The Thomas Crown Affair is either of two films:
The Thomas Crown Affair is a 1999 American heist film directed by John McTiernan. The film, starring Pierce Brosnan, Rene Russo and Denis Leary, is a remake of the 1968 film of the same name. The film generally received positive reviews. It was a success at the box office, grossing $124,305,181 worldwide.
At the Metropolitan Museum of Art, an attempted robbery of precious paintings fails when museum employees discover imposters posing as staff. In all the confusion of locking down the museum and capturing the robbers, Thomas Crown (Pierce Brosnan) slips into an adjacent room and steals the painting of San Giorgio Maggiore at Dusk by Monet. The insurers of the $100 million artwork send investigator Catherine Banning (Rene Russo) to assist NYPD Detective Michael McCann (Denis Leary) in solving the crime.
In reviewing video of the rooms involved in both robberies, one of which was strangely "blank", Banning follows clues to discover how both robberies are connected. She quickly comes to suspect that the wealthy financier Thomas Crown is behind the theft. Banning is intrigued at his motivations and begins a game of cat-and-mouse to recover the painting. Despite the fact that both of them intuitively know what the other is up to, the two of them continue to meet in high class locations and intimate surroundings while Banning continues to search for the painting. The constant contact and matching of wits (and the romantic pursuit of Crown), causes Banning to fall in love. But her commitment to her job and her doubts about Crown's true intentions cause her to hesitate.
The Thomas Crown Affair is a 1968 film directed and produced by Norman Jewison starring Steve McQueen and Faye Dunaway.
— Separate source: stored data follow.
(** Calls of the function for the entries in order, until it returns false. *)
Fixpoint push_left (fuel : nat) (node : ptr) (parents : parentStack) : Mem parentStack :=
  match fuel with
  | O => fail
  | S fuel =>
      match node with
      | None => mret parents
      | Some _ => n ← load node; push_left fuel (n_left n) (Push node parents)
      end
  end.
Fixpoint each_loop (fuel : nat) (fn : list byte → list byte → bool) (parents : parentStack)
    (called : list (list byte * list byte)) : Mem (list (list byte * list byte)) :=
  match fuel with
  | O => fail
  | S fuel =>
      match Len parents with
      | O => mret called
      | S _ =>
          let '(node, parents) := Pop parents in
          n ← load node;
          let called := called ++ [(n_key n, n_value n)] in
          if negb (fn (n_key n) (n_value n)) then mret called else
          d ← depth;
          parents ← push_left d (n_right n) parents;
          each_loop fuel fn parents called
      end
  end.
Definition ForEach (t : treap) (fn : list byte → list byte → bool) : Mem (list (list byte * list byte)) :=
  d ← depth; parents ← push_left d (t_root t) no_parents; each_loop d fn parents [].

(** ** Mutable treaps *)

(** The parents of where the key belongs and the last comparison, or the node
    that has the key. *)
Fixpoint put_walk (fuel : nat) (key : list byte) (node : ptr) (parents : parentStack) (compareResult : comparison)
    : Mem (parentStack * comparison + ptr) :=
  match fuel with
  | O => fail
  | S fuel =>
      match node with
      | None => mret (inl (parents, compareResult))
      | Some _ =>
          let parents := Push node parents in
          n ← load node;
          match bytes_Compare key (n_key n) with
          | Lt => put_walk fuel key (n_left n) parents Lt
          | Gt => put_walk fuel key (n_right n) parents Gt
          | Eq => mret (inr node)
          end
      end
  end.
(** The store of the nodes changes with the treap. *)
Definition Mutable_Put (t : treap) (key value : list byte) (priority : Z) : Mem treap :=
  match t_root t with
  | None =>
      let n := newTreapNode key value priority in
      node ← alloc n; mret (mkTreap node 1 (nodeSize n))
  | Some _ =>
      d ← depth;
      w ← put_walk d key (t_root t) no_parents Eq;
      match w with
      | inr node =>
          n ← load node;
          set_value value node;;
          mret (mkTreap (t_root t) (t_count t) (uint64 (uint64 (t_totalSize t - zlen (n_value n)) + zlen value)))
      | inl (parents, compareResult) =>
          let n := newTreapNode key value priority in
          node ← alloc n;
          let parent := At parents 0 in
          (match compareResult with Lt => set_left node parent | _ => set_right node parent end);;
          root ← sift_up (S (Len parents)) (t_root t) node parents;
          mret (mkTreap root (t_count t + 1) (uint64 (t_totalSize t + nodeSize n)))
      end
  end.

(** The root and the parent of the node once it has no children. *)
Fixpoint sift_down (fuel : nat) (root node parent : ptr) : Mem (ptr * ptr) :=
  match fuel with
  | O => fail
  | S fuel =>
      n ← load node;
      match n_left n, n_right n with
      | None, None => mret (root, parent)
      | _, _ =>
          '(child, isLeft) ← pick_child n;
          c ← load child;
          (if (isLeft : bool) then set_right node child;; set_left (n_right c) node
           else set_left node child;; set_right (n_left c) node);;
          root ← relinkGrandparent root child node parent;
          sift_down fuel root node child
      end
  end.
Definition unlink (node parent : ptr) : Mem unit :=
  p ← load parent;
  if p_eqb (n_right p) node then set_right None parent else set_left None parent.
Definition is_leaf (n : treapNode) : bool := p_eqb (n_left n) None && p_eqb (n_right n) None.
Definition Mutable_Delete (t : treap) (key : list byte) : Mem treap :=
  '(node, parent) ← get t key;
  match node with
  | None => mret t
  | Some _ =>
      n ← load node;
      if p_eqb parent None && is_leaf n then mret (mkTreap None 0 0) else
      d ← depth;
      '(root, parent) ← sift_down d (t_root t) node parent;
      unlink node parent;;
      mret (mkTreap root (t_count t - 1) (uint64 (t_totalSize t - nodeSize n)))
  end.
Definition Reset (t : treap) : treap := mkTreap None 0 0.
This heist film was nominated for two Academy Awards, winning Best Original Song for Michel Legrand's "Windmills of Your Mind". A remake was released in 1999.
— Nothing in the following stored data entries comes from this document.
(* ===== verification/TreapPersist.v ===== *)
(** * Treaps: versions and iterators

    The immutable treap writes to nodes that it has just made, and to no
    others: the store grows, and every earlier version stays what it was.
    Iterators walk over the entries in order. *)

From Stdlib Require Import ZArith Lia.
From stdpp Require Import base numbers list strings gmap sorting.
From S2P Require Import Prelude ScriptNum WireTx Taproot TaprootFacts Treap TreapFacts.

Open Scope Z_scope.

Implicit Types (σ : Store) (c : list frame) (f : frame).

(** ** Ways with copied nodes *)

Definition strip f : side * list byte * list byte * Z * atree := (f_side f, f_key f, f_value f, f_prio f, f_other f).
Definition same_way c c' : Prop := map strip c = map strip c'.
Lemma same_way_entries c c' : same_way c c' → before c = before c' ∧ after c = after c'.
Proof.
  revert c'. induction c as [|f c IH]; intros [|f' c']; [done..|]. intros [= E1 E2 E3 E4 E5 [Hb Ha]%IH]. cbn [before after].
  by rewrite Hb, Ha, E1, E2, E3, E5.
Qed.
Lemma same_way_heap c c' t : same_way c c' → heap (plug c t) ↔ heap (plug c' t).
Proof.
  revert c' t. induction c as [|f c IH]; intros [|f' c'] t; [done..|]. intros [= E1 E2 E3 E4 E5 Hc]. cbn [plug].
  rewrite (IH c' _ Hc), (heap_plug c' (fill f t)), (heap_plug c' (fill f' t)). unfold fill, low_head. rewrite E1.
  destruct (f_side f'), c'; cbn; rewrite E4, E5; done.
Qed.
Lemma same_way_cmp c c' : same_way c c' → last_cmp c = last_cmp c'.
Proof. destruct c, c'; try done. intros [= E1 _]. cbn. unfold is_left. by rewrite E1. Qed.
Lemma aptr_plug_same c t t' : c ≠ [] → aptr (plug c t) = aptr (plug c t').
Proof. intros Hc. rewrite !aptr_plug. destruct c; [done|]. cbn [spine map]. rewrite last_cons. by destruct (last _). Qed.
Lemma plug_app c c' t : plug (c ++ c') t = plug c' (plug c t).
Proof. revert t. induction c as [|f c IH]; intros t; [done|]. apply IH. Qed.
Lemma length_spine c : length (spine c) = length c.
Proof. apply length_map. Qed.

(** Nothing below [n0] is changed, or on the way. *)
Definition agree (n0 : nat) σ σ' : Prop := ∀ x, (x < n0)%nat → σ' !! x = σ !! x.
Definition fresh (n0 : nat) (l : list nat) : Prop := ∀ x, x ∈ l → (n0 ≤ x)%nat.
Lemma agree_trans n0 σ σ' σ'' : agree n0 σ σ' → agree n0 σ' σ'' → agree n0 σ σ''.
Proof. intros H1 H2 x Hx. by rewrite H2, H1. Qed.
Lemma agree_prefix σ σ' : agree (length σ) σ σ' → σ `prefix_of` σ'.
Proof.
  intros Ha. exists (drop (length σ) σ'). rewrite <- (take_drop (length σ) σ') at 1. f_equal.
  apply list_eq. intros i. destruct (decide (i < length σ)%nat) as [Hi|Hi].
  - rewrite lookup_take_lt by done. by apply Ha.
  - rewrite (lookup_ge_None_2 σ) by lia. apply lookup_ge_None_2. rewrite length_take. lia.
Qed.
Millionaire businessman-sportsman Thomas Crown (Steve McQueen) pulls off a perfect crime by orchestrating four men to rob $2,660,527.62 from a Boston bank, along with a fifth man who drives the getaway Ford station wagon with the money and dumps it in a cemetery trash can. None of the men ever meets Crown face-to-face, nor do they know or meet each other before the robbery. Crown retrieves the money from the trash can personally after secretly following the driver of the station wagon, then personally deposits the money into an anonymous Swiss bank account in Geneva, making several trips, never depositing the money all at once so as to not draw undue attention to his actions.